Agreement on the Conservation of Albatrosses and Petrels

Australians and New Zealanders get voting again for Bird of the Year: Short-tails, Antipodeans or Whenua Hous?

Each year Australians and New Zealanders get the chance to vote for their favourite bird in Bird of the Year (BOTY) competitions. 

The Aussies have come up with 50 birds on their list this year; but only two on the voting list of 50 are seabirds.  These two marine birds are the Little Penguin Eudyptula minor and the only procellariiform species, the Short-tailed Shearwater Ardenna tenuirostris, a species currently of some concern as the back migration from Alaskan waters to islands around Tasmania is running late and so far very few birds are being seen, pehaps due to die-offs in the northern hemisphere (click here and here).  Might this lead to a change from its Least Concern status?

Unfortunately, the shearwater is currently coming third last in the 48th position with only 157 votes at the time of writing, so it looks very much like it will not get past the first round (nor it seems will the penguin, which is currently in the 16th position).  Albatross and petrel lovers are not completely left out, however, as the opportunity exists for a write-in species (but it “must have wings”).  ACAP-listed Shy Albatross Thalassarche cauta, endemic to Australia and globally Near Threatened, anyone?  Move fast though as at the end of the first round the 10 birds with the most votes will automatically make it to the final round of voting, and the first round closes at the end of this week on 8 November!

Over in New Zealand, often deemed the “seabird capital of the world”, the BOTY 2019 choice is far better for the fish-eaters (unlike in Australia, there are no less that 10 ACAP-listed albatrosses and petrels on the BOTY list) – and the rules are rather different.  “The organiser of the annual avian electoral race, Forest & Bird, is using a Single Transferable Voting (STV) system this year where Kiwis can rank their five favourite native birds.”  Voting closes at 127h00 [local time] on this Sunday (10th). To cast your vote, click here.

Antipodean Albatross (Gibson's subspecies) on Adams Island, Auckland Islands, photograph by Colin O'Donnell

So where does the globally Endangered (and nationally Critical) Antipodean Albatross Diomedea antipodensis fit in?  It’s the first choice of ACAP’s Executive Secretary (and Kiwi), Christine Bogle of course!  Not to be outdone, New Zealand’s Minister of Conservation, Eugenie Sage MP has announced on her Facebook page “this year I’m officially backing the Gibson's albatross for Forest & Bird's Bird of the Year 2019”.  ACAP recognizes Gibson’s Albatross of the Auckland Islands as a subspecies, gibsoni, of the Antipodean, so that’s really two votes for a species that has been recognized as of special concern by ACAP.  It’s also a species up for listing on Appendix 1 of the Convention on Migratory Species because of its threatened status next year – as tomorrow’s post to ACAP Latest News will detail.

"Diomedea antipodensis gibsoni are among the largest of the world’s seabirds.
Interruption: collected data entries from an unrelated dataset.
(** * Atrac playback context (Core/HLE/AtracCtx.cpp): a shallow embedding

    The C++ object [Atrac] is a record of machine integers; every method
    is a function on that record.  Methods that touch the guest-visible
    context record also thread the typed view of guest memory through
    which [context_] is dereferenced.

    Integers are [Z] with the wrap-around of their C++ type written at
    each assignment ([u32], [s32], [u16], [u8]).  Signed [/] and [%] are
    [Z.quot] and [Z.rem]; unsigned ones are [Z.div] and [Z.modulo].

    The class declaration, its inline helpers and the named constants
    live in headers (AtracCtx.h, sceAtrac.h) that are not part of this
    file; they are collected in the interface [AtracHeader] below and
    every function is parametric in it. *)

From stdpp Require Import base numbers list gmap.

Open Scope Z_scope.

(** ** Machine integers *)

Definition u32 (x : Z) : Z := x mod 2 ^ 32.
Definition s32 (x : Z) : Z := (x + 2 ^ 31) mod 2 ^ 32 - 2 ^ 31.
Definition u16 (x : Z) : Z := x mod 2 ^ 16.
Definition u8 (x : Z) : Z := x mod 2 ^ 8.

Definition is_u32 (x : Z) : Prop := 0 <= x < 2 ^ 32.
Definition is_s32 (x : Z) : Prop := - 2 ^ 31 <= x < 2 ^ 31.

(** ** Result codes

    Modelled from the spec: the [ATRAC_ERROR_*] and [SCE_KERNEL_ERROR_*]
    constants are declared in sceAtrac.h; section 7 of the specification
    lists them as distinct kinds.  [hleReportError], [hleReportWarning],
    [hleLogError] and [hleLogWarning] return the code they are given,
    the [hleLogSuccess*] family returns its value argument. *)

Inductive AtracError :=
| ATRAC_ERROR_SIZE_TOO_SMALL
| ATRAC_ERROR_UNKNOWN_FORMAT
| ATRAC_ERROR_BAD_CODEC_PARAMS
| ATRAC_ERROR_AA3_SIZE_TOO_SMALL
| ATRAC_ERROR_AA3_INVALID_DATA
| ATRAC_ERROR_ADD_DATA_IS_TOO_BIG
| ATRAC_ERROR_SECOND_BUFFER_NOT_NEEDED
| ATRAC_ERROR_ALL_DATA_DECODED
| ATRAC_ERROR_BAD_FIRST_RESET_SIZE
| ATRAC_ERROR_BAD_SECOND_RESET_SIZE
| ATRAC_ERROR_API_FAIL
| SCE_KERNEL_ERROR_ILLEGAL_ADDRESS.

Inductive Ret :=
| Success (code : Z)
| Failure (e : AtracError).

Definition succeeded (r : Ret) : bool :=
  match r with Success _ => true | Failure _ => false end.

(** ** Data model *)

Module Buf.
(** [struct InputBuffer]: all members are [u32]. *)
Record InputBuffer := {
  addr : Z;
  size : Z;
  offset : Z;
  writableBytes : Z;
  neededBytes : Z;
  filesize : Z;
  fileoffset : Z
}.

Definition set_addr (v : Z) (b : InputBuffer) : InputBuffer :=
  {| addr := v; size := size b; offset := offset b; writableBytes := writableBytes b;
     neededBytes := neededBytes b; filesize := filesize b; fileoffset := fileoffset b |}.
Definition set_size (v : Z) (b : InputBuffer) : InputBuffer :=
  {| addr := addr b; size := v; offset := offset b; writableBytes := writableBytes b;
     neededBytes := neededBytes b; filesize := filesize b; fileoffset := fileoffset b |}.
Definition set_offset (v : Z) (b : InputBuffer) : InputBuffer :=
  {| addr := addr b; size := size b; offset := v; writableBytes := writableBytes b;
     neededBytes := neededBytes b; filesize := filesize b; fileoffset := fileoffset b |}.
Definition set_writableBytes (v : Z) (b : InputBuffer) : InputBuffer :=
  {| addr := addr b; size := size b; offset := offset b; writableBytes := v;
     neededBytes := neededBytes b; filesize := filesize b; fileoffset := fileoffset b |}.
Definition set_filesize (v : Z) (b : InputBuffer) : InputBuffer :=
  {| addr := addr b; size := size b; offset := offset b; writableBytes := writableBytes b;
     neededBytes := neededBytes b; filesize := v; fileoffset := fileoffset b |}.
Definition set_fileoffset (v : Z) (b : InputBuffer) : InputBuffer :=
  {| addr := addr b; size := size b; offset := offset b; writableBytes := writableBytes b;
     neededBytes := neededBytes b; filesize := filesize b; fileoffset := v |}.
End Buf.
Abbreviation InputBuffer := Buf.InputBuffer.

(** [struct AtracLoopInfo]: six [int] members, one per 32-bit word of a
    24-byte [smpl] loop record. *)
Record AtracLoopInfo := {
  cuePointID : Z;
  type : Z;
  startSample : Z;
  endSample : Z;
  fraction : Z;
  playCount : Z
}.

Definition AtracLoopInfo_zero : AtracLoopInfo :=
  {| cuePointID := 0; type := 0; startSample := 0; endSample := 0; fraction := 0; playCount := 0 |}.

(** The part of [SceAtracContext] that [WriteContextToPSPMem] fills in:
    the members of [context->info] and the id word at byte [0xfc]. *)
Record SceAtracContext := {
  info_decodePos : Z;
  info_endSample : Z;
  info_loopStart : Z;
  info_loopEnd : Z;
  info_samplesPerChan : Z;
  info_state : Z;
  info_numChan : Z;
  info_sampleSize : Z;
  info_codec : Z;
  info_dataOff : Z;
  info_curOff : Z;
  info_dataEnd : Z;
  info_loopNum : Z;
  info_streamDataByte : Z;
  info_buffer : Z;
  info_secondBuffer : Z;
  info_bufferByte : Z;
  info_secondBufferByte : Z;
  idTag : Z
}.

(** [struct Atrac].  Widths: [channels_], [outputChannels_] and
    [bytesPerFrame_] are [u16]; [bufferMaxSize_], [codecType_],
    [decodePos_], [bufferPos_], [bitrate_], [bufferValidBytes_] and
    [bufferHeaderSize_] are [u32]; [bufferState_] is a [u8] enumeration;
    the sample positions, [dataOff_], [loopNum_], [jointStereo_] and
    [atracID_] are [int].  [context_] is the guest address of the context
    record.  [dataBuf_] and [decoder_] record whether the owned store and
    the decoder exist: the bytes of the store are read by the external
    decoder only and are not modelled. *)
Record Atrac := {
  channels_ : Z;
  outputChannels_ : Z;
  jointStereo_ : Z;
  atracID_ : Z;
  first_ : InputBuffer;
  second_ : InputBuffer;
  bufferMaxSize_ : Z;
  codecType_ : Z;
  currentSample_ : Z;
  endSample_ : Z;
  firstSampleOffset_ : Z;
  dataOff_ : Z;
  dataBuf_ : bool;
  decoder_ : bool;
  decodePos_ : Z;
  bufferPos_ : Z;
  bitrate_ : Z;
  bytesPerFrame_ : Z;
  loopinfo_ : list AtracLoopInfo;
  loopStartSample_ : Z;
  loopEndSample_ : Z;
  loopNum_ : Z;
  context_ : Z;
  bufferState_ : Z;
  ignoreDataBuf_ : bool;
  bufferValidBytes_ : Z;
  bufferHeaderSize_ : Z
}.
They live to 50-60 years if they manage to avoid being hooked on a fishing longline. They only breed on the remote Auckland Islands and they fly to the seas off Chile and southern Australia to feed. Their numbers have declined dramatically and they need our help." - Eugenie Sage MP

Lastly, what about the Whenua Hou Diving Petrel Pelecanoides whenuahouensis, New Zealand’s newest (too new even to have yet got a global category of threat) and it seems, rarest seabird?  It’s not ACAP-listed but another New Zealander, Igor Debski, Co-convenor of ACAP’s Seabird Bycatch Working Group, has the “Flying Penguin” as his first choice, writing to ALN: “it’s been rather overlooked previously and at less than 100 pairs, and at high risk to climate change, I think it really needs a lift in its profile.”

But maybe all academic, yesterday’s news is that that with only a few days of voting left there the only seabird in the top five so far is the globally Endangered Yellow-eyed Penguin or Hoiho Megadyptes antipodes.